Zwar sitzt Deutschlands größte Programmschmiede, die SAP AG, nicht in Bayern. Dennoch kommt praktisch kein Computeranwender in der Republik an Software aus dem Freistaat vorbei.
Die Nachricht aus Übersee kam für Wolfgang Gentzsch völlig unerwartet:
„Wir haben erst mal geschluckt, als wir das gelesen haben“, erinnert sich der Chef der Genias Software GmbH im oberpfälzischen Neutraubling. Die Supercomputer-Experten der US-Raumfahrtagentur hatten „Codine“, eine Genias-Eigenentwicklung, mit elf amerikanischen Programmen verglichen und legten nun die Auswertung vor. Resultat: Die Software aus der Oberpfalz erfüllte auf Anhieb mehr der geforderten Kriterien als jedes der US-Konkurrenzprodukte – Sieger nach Punkten (siehe Kasten Seite 32).
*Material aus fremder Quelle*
(** The refusals of [uGDSHandleRegister] in the test. *)
Lemma register_refused n b fh_null descr g : at_rest n b g ->
  fh_null = true \/ descr = None \/ (b = true /\ exists fd, descr = Some (mk_descr UGDS_HANDLE_TYPE_OPAQUE_WIN32 fd)) ->
  wp (uGDSHandleRegister fh_null descr) (fun r g' => g' = g /\
    err (fst r) = if decide (fh_null = true \/ descr = None) then UGDS_INVALID_VALUE else UGDS_INVALID_FILE_TYPE) g.
Proof.
  intros [_ _ Hd _] Hcase. unfold uGDSHandleRegister. destruct fh_null; [by apply wp_ret|].
  destruct descr as [d|]; [|by apply wp_ret]. destruct Hcase as [|[|[-> [fd [= ->]]]]]; [done..|].
  apply wp_bind, wp_get. rewrite Hd. simpl. by apply wp_ret.
Qed.

(** Registering twice on one descriptor, and what is refused. *)
Theorem handle_register_passes sqmem prp e :
  exists v s', ends_with (test_handle_register dev_open) (test_start sqmem prp e) v s' /\
    good_end ["open failed"; "HandleRegister"; "HandleRegister after deregister"; "open failed for win32 test"] v s'.
Proof.
  apply wpt_ends. unfold test_handle_register.
  pose proof (rest_start_at (0 + register_budget + register_budget) sqmem prp e ltac:(unfold register_budget; lia)) as Hg.
  pcall (rest_open (0 + register_budget + register_budget)). intros st g1 [-> Hg1]. apply wpt_bind, wpt_assert_ok; [intros _|done].
  apply wpt_bind, wpt_open_dev. cbn [t_ugds t_fds t_opens t_mem t_allocs]. set (fd := dev_open 0).
  apply wpt_bind, wpt_unless; [intros _; pfail|intros Hfd]. rewrite decide_False by done.
  pcall (rest_register (0 + register_budget)). intros r g2 Hg2. apply wpt_bind, wpt_assert_ok; [intros He2|intros _; pfail].
  destruct Hg2 as [[? _]|[_ (hs & _ & _ & Hg2)]]; [done|].
  pcall (handle_deregister (0 + register_budget)). intros [] g3 Hg3.
  pcall (rest_register 0). intros r' g4 Hg4. apply wpt_bind, wpt_assert_ok; [intros He4|intros _; pfail].
  destruct Hg4 as [[? _]|[_ (hs' & _ & _ & Hg4)]]; [done|].
  pcall (handle_deregister 0). intros [] g5 Hg5. apply wpt_bind, wpt_close_fd.
  cbn [t_ugds t_fds t_opens t_mem t_allocs]. rewrite filter_single.
  apply wpt_bind. eapply wpt_call; [eapply register_refused; [exact Hg5|by left]|]. intros r6 g6 [-> He6].
  apply wpt_bind, wpt_assert_err; [done|].
  apply wpt_bind. eapply wpt_call; [eapply register_refused; [exact Hg5|by right; left]|]. intros r7 g7 [-> He7].
  apply wpt_bind, wpt_assert_err; [done|].
  apply wpt_bind, wpt_open_dev. cbn [t_ugds t_fds t_opens t_mem t_allocs]. set (fd2 := dev_open 1).
  apply wpt_bind, wpt_unless; [intros _; pfail|intros Hfd2]. rewrite decide_False by done.
  apply wpt_bind. eapply wpt_call; [eapply register_refused; [exact Hg5|right; right; eauto]|]. intros r8 g8 [-> He8].
  apply wpt_bind, wpt_assert_err; [done|]. apply wpt_bind, wpt_close_fd.
  cbn [t_ugds t_fds t_opens t_mem t_allocs]. rewrite filter_single.
  apply wpt_bind. eapply (wpt_call _ _ (fun _ g => g = g5)); [done|]. intros [] g9 ->.
  pcall (rest_close 0). intros st9 g10 [_ Hg10]. apply wpt_ret. by eapply rest_good.
Qed.

(** The library after [uGDSDriverOpen]. *)
Definition opened (sqmem : Z -> nvm_cmd_t) (prp : Z -> Z) (e : E) : ugds E :=
  g_set_driver (ugds_start sqmem prp e) (mk_driver true None ∅).

(** Two tests begin with the driver, a handle and a registered buffer. *)
Lemma wpt_setup V n k (Q : verdict -> testing -> Prop) sqmem prp e :
  0 <= n -> n + register_budget + register_budget < 2 ^ 31 ->
  (forall msg s, msg ∈ ["open_handle failed"; "cudaMalloc failed"; "BufRegister"] -> V (FAIL msg) s) ->
  (forall fh hs a g, let d := cuda_malloc 0 in 0 <= hs_fd hs -> comes_from (dev_open 0) (opened sqmem prp e) hs -> d <> NULL -> with_handle n fh hs {[d := a]} g ->
     wpt V (k fh d) Q (mk_testing g [hs_fd hs] 1 [d] 1)) ->
  wpt V (st ← call uGDSDriverOpen;
    ASSERT_OK st "DriverOpen";;
    fh ← open_handle dev_open;
    (if decide (fh = NULL) then TEST_FAIL "open_handle failed" else mret tt);;
    d_buf ← cudaMalloc cuda_malloc;
    (if decide (d_buf = NULL) then TEST_FAIL "cudaMalloc failed" else mret tt);;
    st ← call (uGDSBufRegister hip d_buf 65536);
    ASSERT_OK st "BufRegister";;
    k fh d_buf) Q (test_start sqmem prp e).
Proof.
  intros Hn Hlt Hfail Hk. set (n2 := n + register_budget + register_budget) in *.
  pose proof (rest_start_at n2 sqmem prp e Hlt) as Hg.
  assert (0 <= n + register_budget) as Hn1 by (unfold register_budget; lia).
  apply wpt_bind. eapply (wpt_call _ _ (fun st g => st = UGDS_OK /\ g = opened sqmem prp e)); [split; reflexivity|]. intros st g1 [-> ->].
  assert (at_rest n2 true (opened sqmem prp e)) as Hg1
    by (constructor; [exact (ar_holds _ _ _ Hg)|reflexivity|reflexivity|exact (ar_next _ _ _ Hg)]).
  apply wpt_bind, wpt_assert_ok; [intros _|done].
  apply wpt_bind, (wpt_open_handle _ (n + register_budget)); [done|exact Hg1| |].
  { intros s'. apply wpt_bind, wpt_unless; [intros _; apply Hfail; set_solver|by intros []]. }
  intros fh hs g2 Hfd Hfrom Hg2. apply wpt_bind, wpt_unless; [intros _; apply Hfail; set_solver|intros _].
  cbn [t_ugds t_fds t_opens t_mem t_allocs].
  apply wpt_bind. unfold wpt at 1, cudaMalloc. cbn [t_ugds t_fds t_opens t_mem t_allocs].
  apply wpt_bind, wpt_unless; [intros _; apply Hfail; set_solver|intros Hd]. rewrite decide_False by done.
  apply wpt_bind. eapply wpt_call; [eapply (buf_register_new n); [done|exact Hg2|done|done|done]|].
  intros st g3 Hg3. cbn [t_ugds t_fds t_opens t_mem t_allocs].
  apply wpt_bind, wpt_assert_ok; [intros He|intros _; apply Hfail; set_solver].
  destruct Hg3 as [[? _]|[_ [a Hg3]]]; [done|]. by eapply Hk.
Qed.

(** The end of both. *)
Lemma wpt_teardown n setup fh hs d g opens allocs :
  with_handle n fh hs ∅ g -> 0 <= hs_fd hs ->
  wpt (good_end setup) (cudaFree d;; close_handle fh;; _ ← call uGDSDriverClose; mret PASS) (good_end setup)
    (mk_testing g [hs_fd hs] opens [d] allocs).
Proof.
  intros Hg Hfd. apply wpt_bind. unfold wpt at 1, cudaFree. cbn [t_ugds t_fds t_opens t_mem t_allocs]. rewrite filter_single.
  apply wpt_bind. eapply (wpt_close_handle _ n fh hs); [exact Hg|done|]. intros g1 Hg1.
  cbn [t_ugds t_fds t_opens t_mem t_allocs]. rewrite filter_single.
  pcall (rest_close n). intros st g2 [_ Hg2]. apply wpt_ret. by eapply rest_good.
Qed.

(** A buffer is registered once, deregistered once, and can be registered again; a null pointer
    and a length of zero are refused. *)
Theorem buf_register_passes sqmem prp e :
  exists v s', ends_with (test_buf_register dev_open cuda_malloc hip) (test_start sqmem prp e) v s' /\
    good_end ["open_handle failed"; "cudaMalloc failed"; "BufRegister"; "re-register after deregister"] v s'.
Proof.
  apply wpt_ends, (wpt_setup _ (0 + register_budget)); [by unfold register_budget|by unfold register_budget| |].
  { intros msg s Hin. right. exists msg. split; [set_solver|done]. }
  intros fh hs a g d Hfd _ Hd Hg.
  assert (Hone : forall x : Z, delete d ({[d := x]} : gmap Z Z) = ∅) by (intros x; apply delete_singleton_eq).
  assert (Hin : forall x : Z, ({[d := x]} : gmap Z Z) !! d = Some x) by (intros x; apply lookup_singleton_eq).
  apply wpt_bind. eapply wpt_call; [eapply (buf_register_refused _ _ _ _ hip d 65536); [exact Hg|rewrite Hin; eauto]|].
  intros st1 g1 [-> He1]. apply wpt_bind, wpt_assert_err; [by rewrite He1, decide_False by (intros [?|?]; done)|].
  apply wpt_bind. eapply wpt_call; [eapply (buf_deregister_ok _ _ _ _ d a); [exact Hg|done]|].
  intros st2 g2 [He2 Hg2]. rewrite Hone in Hg2. apply wpt_bind, wpt_assert_ok; [intros _|by rewrite He2].
  apply wpt_bind. eapply wpt_call; [eapply (buf_deregister_none _ _ _ _ d); [exact Hg2|done]|].
  intros st3 g3 [He3 ->]. apply wpt_bind, wpt_assert_err; [done|].
  apply wpt_bind. eapply wpt_call; [eapply (buf_register_new 0 _ _ _ hip d 65536); [done|exact Hg2|done|done|done]|].
  intros st4 g4 Hg4. apply wpt_bind, wpt_assert_ok; [intros He4|intros _; pfail].
  destruct Hg4 as [[? _]|[_ [b Hg4]]]; [done|]. cbn [t_ugds t_fds t_opens t_mem t_allocs].
  apply wpt_bind. eapply wpt_call; [eapply (buf_deregister_ok _ _ _ _ d b); [exact Hg4|apply Hin]|].
  intros st5 g5 [_ Hg5]. change (<[d:=b]> ∅) with ({[d := b]} : gmap Z Z) in Hg5. rewrite Hone in Hg5.
  apply wpt_bind. eapply wpt_call; [eapply (buf_register_refused _ _ _ _ hip NULL 65536); [exact Hg5|by left]|].
  intros st6 g6 [-> He6]. apply wpt_bind, wpt_assert_err; [done|].
  apply wpt_bind. eapply wpt_call; [eapply (buf_register_refused _ _ _ _ hip d 0); [exact Hg5|by right; left]|].
  intros st7 g7 [-> He7]. apply wpt_bind, wpt_assert_err; [by rewrite He7, decide_True by (by right)|].
  by eapply wpt_teardown.
Qed.

(** ** Alignment *)

(** No block size a controller may report divides 100. *)
Lemma block_not_100 b : lba_size b -> 8 <= b -> 100 mod b <> 0.
Proof.
  intros Hl Hb. destruct (decide (b < 2 ^ 32)) as [Hlt|Hge]; [|rewrite Z.mod_small by lia; done].
  destruct (Hl Hlt) as (k & Hk & ->). intros Hmod. apply Z.mod_divide in Hmod; [|lia].
  assert (8 | 100) as Hd.
  { etrans; [|exact Hmod]. exists (2 ^ (k - 3)). change 8 with (2 ^ 3). rewrite <- Z.pow_add_r; [f_equal; lia| |lia].
    destruct (decide (k < 3)); [|lia]. assert (2 ^ k <= 2 ^ 2) by (apply Z.pow_le_mono_r; lia). lia. }
  destruct Hd as [q Hq]. lia.
Qed.

Lemma wpt_expect_einval V n fh hs reg buf size fo msg (Q : unit -> testing -> Prop) s :
  with_handle n fh hs reg (t_ugds s) -> 0 <= n ->
  buf = NULL \/ size = 0 \/ fo < 0 \/ fo mod hs_block_size hs <> 0 \/ size mod hs_block_size hs <> 0 ->
  Q tt s -> wpt V (expect_einval hip fh buf size fo msg) Q s.
Proof.
  intros Hg Hn Hbad HQ. apply wpt_bind. eapply wpt_call; [by eapply refused_read|]. intros r g [-> ->].
  rewrite decide_False by tauto. apply wpt_ret. by destruct s.
Qed.

(** The program that reads with a bad offset, size or buffer: with blocks of 8 bytes or more
    (the specification asks for at least 512), and whatever else the system and the controller do,
    every check of a return code holds, and the program that passes has given everything back. *)
Theorem alignment_errors_pass sqmem prp e :
  (forall hs, comes_from (dev_open 0) (opened sqmem prp e) hs -> 8 <= hs_block_size hs) ->
  exists v s', ends_with (test_alignment_errors dev_open cuda_malloc hip) (test_start sqmem prp e) v s' /\
    good_end ["open_handle failed"; "cudaMalloc failed"; "BufRegister"] v s'.
Proof.
  intros Hblocks. apply wpt_ends, (wpt_setup _ 0); [done|by unfold register_budget| |].
  { intros msg s Hin. right. by exists msg. }
  intros fh hs a g d Hfd Hfrom Hd Hg.
  assert (100 mod hs_block_size hs <> 0) as H100 by (apply block_not_100; [apply Hg|by apply Hblocks]).
  apply wpt_bind. eapply wpt_expect_einval; [exact Hg|done|tauto|].
  apply wpt_bind. eapply wpt_expect_einval; [exact Hg|done|tauto|].
  apply wpt_bind. eapply wpt_expect_einval; [exact Hg|done|tauto|].
  apply wpt_bind. eapply wpt_expect_einval; [exact Hg|done|tauto|].
  apply wpt_bind. eapply wpt_expect_einval; [exact Hg|done|right; right; left; lia|].
  apply wpt_bind. eapply wpt_call; [eapply (buf_deregister_ok _ _ _ _ d a); [exact Hg|apply lookup_singleton_eq]|].
  intros st g1 [_ Hg1]. rewrite delete_singleton_eq in Hg1. by eapply wpt_teardown.
Qed.

End spec.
Das transatlantische Lob war auch für den Geldgeber von Genias, die Münchner Atlas Venture GmbH, eine willkommene Überraschung. Seit dem Testbericht häufen sich nämlich schon Anfragen von Unternehmen aus dem Ausland, die ein solches Produkt gerne vertreiben würden. Ein derartiges Tempo bei der Markterschließung hatten die Wagnisfinanzierer dem Team des Unternehmers Gentzsch, der im Hauptberuf Informatikprofessor an der Fachhochschule Regensburg ist, gar nicht abverlangt.
Kleine innovative Unternehmen wie die 18köpfige Genias sind es, die dem typischen bayerischen Software-Menü seine spezifische Würze verleihen – wenngleich nur wenige Programmschmieden außerhalb der großen Ballungsräume anzutreffen sind. Dagegen hat bis heute keiner der großen Generalisten der Branche – wie SAP, Software AG oder Cap Debis – seinen Hauptsitz im Freistaat, sondern im Rhein-Main-Neckar-Raum zwischen Frankfurt und Stuttgart. Dort hatte sich, als Anfang der 80er Jahre der EDV-Boom begann, längst eine Informatik-Szene etabliert, die damals völlig auf die schwäbische IBM-Zentrale und deren Großrechner fixiert war.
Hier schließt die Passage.